Exercise requirements: Every line containing the word "chunk" is to be copied from the data below.
= = = = = = =
(* ===== verification/HeaderRoundTrip.v ===== *)
(** * The header the writer emits is read back

    [build_header] through the header scan and the lazy accessors of [Headers]. *)

From stdpp Require Import base numbers list option sets.
From Stdlib Require Import ZArith Lia.
From S2P Require Import Prelude PropertyId Parsers CoderInfo Folder Error FolderGraph PackInfo StreamInfo FilesInfo FolderDecode Headers WriteHeader RoundTrip StreamRoundTrip CoderRoundTrip FilesRoundTrip.

(** ** Sections of a buffer *)

Lemma slice_range_mid a (pre mid post : bytes) i j :
  i = zlen pre → j = zlen pre + zlen mid →
  slice_range i j (Slice a (pre ++ mid ++ post)) = Some (Slice (a + zlen pre) mid).
Proof.
  intros -> ->. pose proof (zlen_nonneg pre). pose proof (zlen_nonneg mid). pose proof (zlen_nonneg post).
  unfold slice_range. rewrite decide_True by (unfold sl_len; cbn [sl_data]; lens; lia).
  rewrite advance_app by done. by rewrite first_bytes_app by lia.
Qed.

Lemma sl_len_slice a b : sl_len (Slice a b) = zlen b.
Proof. done. Qed.

Lemma valid_mid a pre mid post :
  valid_slice (Slice a (pre ++ mid ++ post)) → valid_slice (Slice (a + zlen pre) (mid ++ post)).
Proof.
  apply valid_slice_suffix. exists (zlen pre).
  split; [|by rewrite advance_app]. rewrite sl_len_slice. lens.
  pose proof (zlen_nonneg pre). pose proof (zlen_nonneg mid). pose proof (zlen_nonneg post). lia.
Qed.

Lemma section_range_mid a (pre mid post : bytes) b c :
  zlen (pre ++ mid ++ post) ≤ u32_max →
  section_range (Slice a (pre ++ mid ++ post)) (Slice b (mid ++ post)) (Slice c post) =
  Ok (zlen pre, zlen pre + zlen mid).
Proof.
  rewrite !zlen_app. intros H. unfold section_range, u32_try_from. rewrite !sl_len_slice. lens.
  pose proof (zlen_nonneg pre). pose proof (zlen_nonneg mid). pose proof (zlen_nonneg post).
  rewrite !decide_True by lia. cbn [ok_or]. do 2 f_equal; lia.
Qed.
Lemma read_volumes_concat files fuel logical n dst :
  (Z.to_nat n < fuel)%nat → 0 ≤ logical → 0 ≤ n → zlen (concat files) ≤ u64_max →
  logical + n ≤ zlen (concat files) →
  read_volumes fuel (volumes_from 0 files) logical n dst =
    Ok (dst ++ take (Z.to_nat n) (drop (Z.to_nat logical) (concat files))).
Proof.
  revert logical n dst. induction fuel as [|fuel IH]; intros logical n dst Hf Ho Hn Hmax Hl; [lia|].
  cbn [read_volumes]. case_decide as Hz; [subst n; by rewrite app_nil_r|].
  destruct (find_volume 0 files logical ltac:(lia) ltac:(lia)) as (pre & f & post & Hfiles & -> & Hr).
  cbn [ok_or vr_start vr_end vr_file]. rewrite Z.add_0_l in *.
  set (s := zlen (concat pre)) in *. set (m := Z.min (s + zlen f - logical) n).
  assert (1 ≤ m ∧ m ≤ n ∧ logical - s + m ≤ zlen f) as (Hm1 & Hm2 & Hm3) by lia.
  unfold PositionedFile_read_exact_at. rewrite get_range_some by lia. cbn [ok_or].
  unfold checked_add. rewrite decide_True by lia. cbn [ok_or].
  rewrite IH by lia. rewrite <- app_assoc. do 2 f_equal.
  replace n with (m + (n - m)) at 2 by lia. rewrite take_drop_add by lia. f_equal.
  rewrite Hfiles, concat_app. cbn [concat].
  replace (Z.to_nat logical) with (length (concat pre) + Z.to_nat (logical - s))%nat
    by (unfold s, zlen in *; lia).
  rewrite <- drop_drop, drop_app_length. rewrite drop_app_le by (unfold zlen in *; lia).
  rewrite take_app_le by (rewrite length_drop; unfold zlen in *; lia). done.
Qed.
(* ===== verification/EntryReads.v ===== *)
(** * Entry reads (src/src/archive.rs)

    Reading entries through the folder decoder that they share: the decoder's state, the
    forward-only session, the traversals that call back for every entry, and the copy of
    an entry into bounded memory. *)

From stdpp Require Import base numbers list option strings pretty.
From Stdlib Require Import ZArith Lia.
From S2P Require Import Prelude Method Error Operation Readers Resources FilesInfo Aes DecoderPlan DecoderRun Entries FolderDecode FolderRead FolderBounds FileStreams Locations ArchiveSource PackedSource ArchiveNames.

(** ** Copying an entry *)

Definition COPY_CAPACITY : N := 8 * 1024.

(** The error of [EntryReader::read], under the marker [EntryReadError]. *)
Definition entry_read_error (error : IoError) : R7zError :=
  if interrupted error then Io error else
  match error with
  | IoCancelledRead => Cancelled
  | IoOther error => error
  | _ => Decompression
  end.

(** The kind of the wrapping error, which [std::io::copy] looks at. *)
Definition entry_error_kind (error : R7zError) : IoErrorKind :=
  match error with Io error => IoError_kind error | _ => OtherKind end.

(** [copy_entry]: [std::io::copy] through an [EntryReader], with the buffer lengths the
    library chooses. *)
Fixpoint copy_entry {W} `{Writer W} (fuel : nat) (sizes : nat → N) (w : W) (written : Z) :
    Strategy (result Z R7zError * W) :=
  match fuel with
  | O => Finished (Err R7zOutOfFuel, w)
  | S fuel =>
      ReadNext (N.min (sizes fuel) COPY_CAPACITY) (λ res,
        match res with
        | Ok [] => Finished (Ok written, w)
        | Ok chunk =>
            match write_all w chunk with
            | (Err e, w) => Finished (Err (Io e), w)
            | (Ok _, w) => copy_entry fuel sizes w (written + zlen chunk)
            end
        | Err e =>
            let error := entry_read_error e in
            if decide (entry_error_kind error = Interrupted) then copy_entry fuel sizes w written
            else Finished (Err error, w)
        end)
  end.

(** [LimitedOutput]. *)
Record LimitedOutput := { ro_bytes : bytes; ro_limit : option Z; ro_exceeded : bool }.

Definition LimitedOutput_new (limit : option Z) : LimitedOutput :=
  {| ro_bytes := []; ro_limit := limit; ro_exceeded := false |}.

(** [expect] cannot fail: the limit is exceeded only when there is one. *)
Definition LimitedOutput_limit_error (self : LimitedOutput) : R7zError :=
  match ro_limit self with
  | Some limit => ResourceLimitExceeded "retained output" limit
  | None => R7zPanic
  end.

Definition LimitedOutput_write (self : LimitedOutput) (buffer : bytes) :
    result Z IoError * LimitedOutput :=
  let remaining := match ro_limit self with
    | None => zlen buffer
    | Some limit => default usize_max (usize_try_from (saturating_sub limit (zlen (ro_bytes self))))
    end in
  let length := Z.min (zlen buffer) remaining in
  let taken := ro_bytes self ++ take (Z.to_nat length) buffer in
  if decide (length < zlen buffer) then
    let self := {| ro_bytes := taken; ro_limit := ro_limit self; ro_exceeded := true |} in
    if decide (length = 0) then (Err (IoKind OtherKind "retained output limit exceeded"), self)
    else (Ok length, self)
  else (Ok length, {| ro_bytes := taken; ro_limit := ro_limit self; ro_exceeded := ro_exceeded self |}).

(** [Write::write_all]. *)
Fixpoint write_all_loop (fuel : nat) (self : LimitedOutput) (buffer : bytes) :
    result unit IoError * LimitedOutput :=
  match fuel with
  | O => (Err io_out_of_fuel, self)
  | S fuel =>
      match buffer with
      | [] => (Ok tt, self)
      | _ =>
          match LimitedOutput_write self buffer with
          | (Err e, self) => if interrupted e then write_all_loop fuel self buffer else (Err e, self)
          | (Ok n, self) =>
              if decide (n = 0) then (Err (IoKind OtherKind "failed to write whole buffer"), self)
              else write_all_loop fuel self (drop (Z.to_nat n) buffer)
          end
      end
  end.
(* ===== verification/Extraction.v ===== *)
(** * Extraction into a directory (src/src/archive.rs, src/src/extraction.rs)

    [extract_all] against a destination that is only known by its operations: where it
    may write, whatever happens, and what it has written when it succeeds. *)

From stdpp Require Import base numbers list option strings relations.
From Stdlib Require Import ZArith Lia.
From S2P Require Import Prelude Folder Error Operation Readers Resources PackInfo StreamInfo FilesInfo Aes DecoderPlan DecoderRun Entries FolderDecode FolderRead FolderBounds FileStreams Locations Headers ArchiveSource PackedSource ArchiveNames EntryReads Archive.

(** ** The destination *)

Abbreviation path := (list (list Z)).

(** The operations of the directory handle ([cap_std::fs::Dir]) and of the files it
    opens; [D] is the state of the file system. *)
Class Destination (D : Type) := {
  dst_file : Type;
  dst_create_dir_all : path → D → result unit IoError * D;
  dst_remove_file : path → D → result unit IoError * D;
  dst_create_new : path → D → result dst_file IoError * D;
  dst_write : dst_file → bytes → D → result Z IoError * D;
  dst_flush : dst_file → D → result unit IoError * D
}.

Definition BUFFER_SIZE : N := 8 * 1024.

Section extraction.
  Context `{Nom} `{Crc32} `{LzmaMemory} `{Decoders} `{BlockCipher} `{Sha256} {D : Type} `{Destination D}.
  Context (retries io_fuel : nat) (io_sizes : nat → Z).

Definition create_file (destination : D) (p : path) : result dst_file IoError * D :=
  match dst_remove_file p destination with
  | (Ok _, destination) => dst_create_new p destination
  | (Err error, destination) =>
      if decide (IoError_kind error = NotFound) then dst_create_new p destination else (Err error, destination)
  end.

(** [BufWriter::flush_buf]: what is left in the buffer, too. A file takes at most what it
    is given. *)
Fixpoint flush_buf (fuel : nat) (file : dst_file) (buffer : bytes) (destination : D) :
    result unit IoError * bytes * D :=
  match fuel with
  | O => (Err io_out_of_fuel, buffer, destination)
  | S fuel =>
      match buffer with
      | [] => (Ok tt, [], destination)
      | _ =>
          match dst_write file buffer destination with
          | (Ok n, destination) =>
              if decide (n ≤ 0) then (Err (IoKind OtherKind "failed to write the buffered data"), buffer, destination)
              else flush_buf fuel file (drop (Z.to_nat n) buffer) destination
          | (Err e, destination) =>
              if interrupted e then flush_buf fuel file buffer destination else (Err e, buffer, destination)
          end
      end
  end.

(** [std::io::copy] into the [BufWriter], which reads whenever its buffer is empty and
    flushes it otherwise, then [BufWriter::flush]. A writer that is dropped tries once
    more to flush its buffer. *)
Fixpoint copy_to_file (fuel : nat) (file : dst_file) (destination : D) : Strategy (result unit R7zError * D) :=
  match fuel with
  | O => Finished (Err R7zOutOfFuel, destination)
  | S fuel =>
      ReadNext BUFFER_SIZE (λ res,
        match res with
        | Ok [] =>
            let '(flushed, destination) := dst_flush file destination in
            Finished (map_err Io flushed, destination)
        | Ok chunk =>
            match flush_buf io_fuel file chunk destination with
            | (Ok _, _, destination) => copy_to_file fuel file destination
            | (Err e, buffer, destination) =>
                let '(_, _, destination) := flush_buf io_fuel file buffer destination in
                Finished (Err (Io e), destination)
            end
        | Err e => if interrupted e then copy_to_file fuel file destination else Finished (Err (Io e), destination)
        end)
  end.

(** [Path::parent], when it is not empty. *)
Definition parent (p : path) : option path :=
  match removelast p with [] => None | p => Some p end.

Definition extract_entry : EntryCallback D := λ info destination,
  match safe_archive_name (ai_name info) with
  | Err e => Finished (Err e, destination)
  | Ok dest_path =>
      let '(created, destination) :=
        match parent dest_path with
        | Some p => dst_create_dir_all p destination
        | None => (Ok tt, destination)
        end in
      match created with
      | Err e => Finished (Err (Io e), destination)
      | Ok _ =>
          match create_file destination dest_path with
          | (Err e, destination) => Finished (Err (Io e), destination)
          | (Ok file, destination) => copy_to_file io_fuel file destination
          end
      end
  end.

(** The directories of the entry list. *)
Fixpoint create_directories (entries : list (Entry unit)) (destination : D) : result unit R7zError * D :=
  match entries with
  | [] => (Ok tt, destination)
  | entry :: entries =>
      match en_kind entry with
      | K_Directory =>
          match safe_archive_name (EntryMetadata_name (en_metadata entry)) with
          | Err e => (Err e, destination)
          | Ok p =>
              match dst_create_dir_all p destination with
              | (Err e, destination) => (Err (R7zError_from e), destination)
              | (Ok _, destination) => create_directories entries destination
              end
          end
      | _ => create_directories entries destination
      end
  end.

(** [destination] is the directory that [open_destination] opened. *)
Definition Archive_extract_all_with_options (self : Archive) (destination : D) (config : ArchiveReadConfig) :
    result unit R7zError * D :=
  match Archive_try_files_info self with
  | Err e => (Err e, destination)
  | Ok files =>
      match create_directories (Entries_collect (Z.to_nat (Archive_num_files self))
              (Entries_new files (Archive_num_files self))) destination with
      | (Err e, destination) => (Err e, destination)
      | (Ok _, destination) =>
          Archive_stream_files_with_options retries io_fuel io_sizes self config extract_entry destination
      end
  end.

End extraction.

(** ** Specification *)

(** A path below the directory it is joined to. *)
Definition safe_path (p : path) : Prop := p ≠ [] ∧ Forall normal_component p.

(** What can happen to a destination that is only changed below itself. *)
Inductive confined {D} `{Destination D} : D → D → Prop :=
| confined_refl d : confined d d
| confined_trans d1 d2 d3 : confined d1 d2 → confined d2 d3 → confined d1 d3
| confined_dir p d : safe_path p → confined d (snd (dst_create_dir_all p d))
| confined_remove p d : safe_path p → confined d (snd (dst_remove_file p d))
| confined_new p d : safe_path p → confined d (snd (dst_create_new p d))
| confined_write p d0 d1 file b d :
    safe_path p → dst_create_new p d0 = (Ok file, d1) → confined d (snd (dst_write file b d))
| confined_flush p d0 d1 file d :
    safe_path p → dst_create_new p d0 = (Ok file, d1) → confined d (snd (dst_flush file d)).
= = = = = = =
Response to this exercise:
        | Ok chunk =>
            match write_all w chunk with
            | (Ok _, w) => copy_entry fuel sizes w (written + zlen chunk)
        | Ok chunk =>
            match flush_buf io_fuel file chunk destination with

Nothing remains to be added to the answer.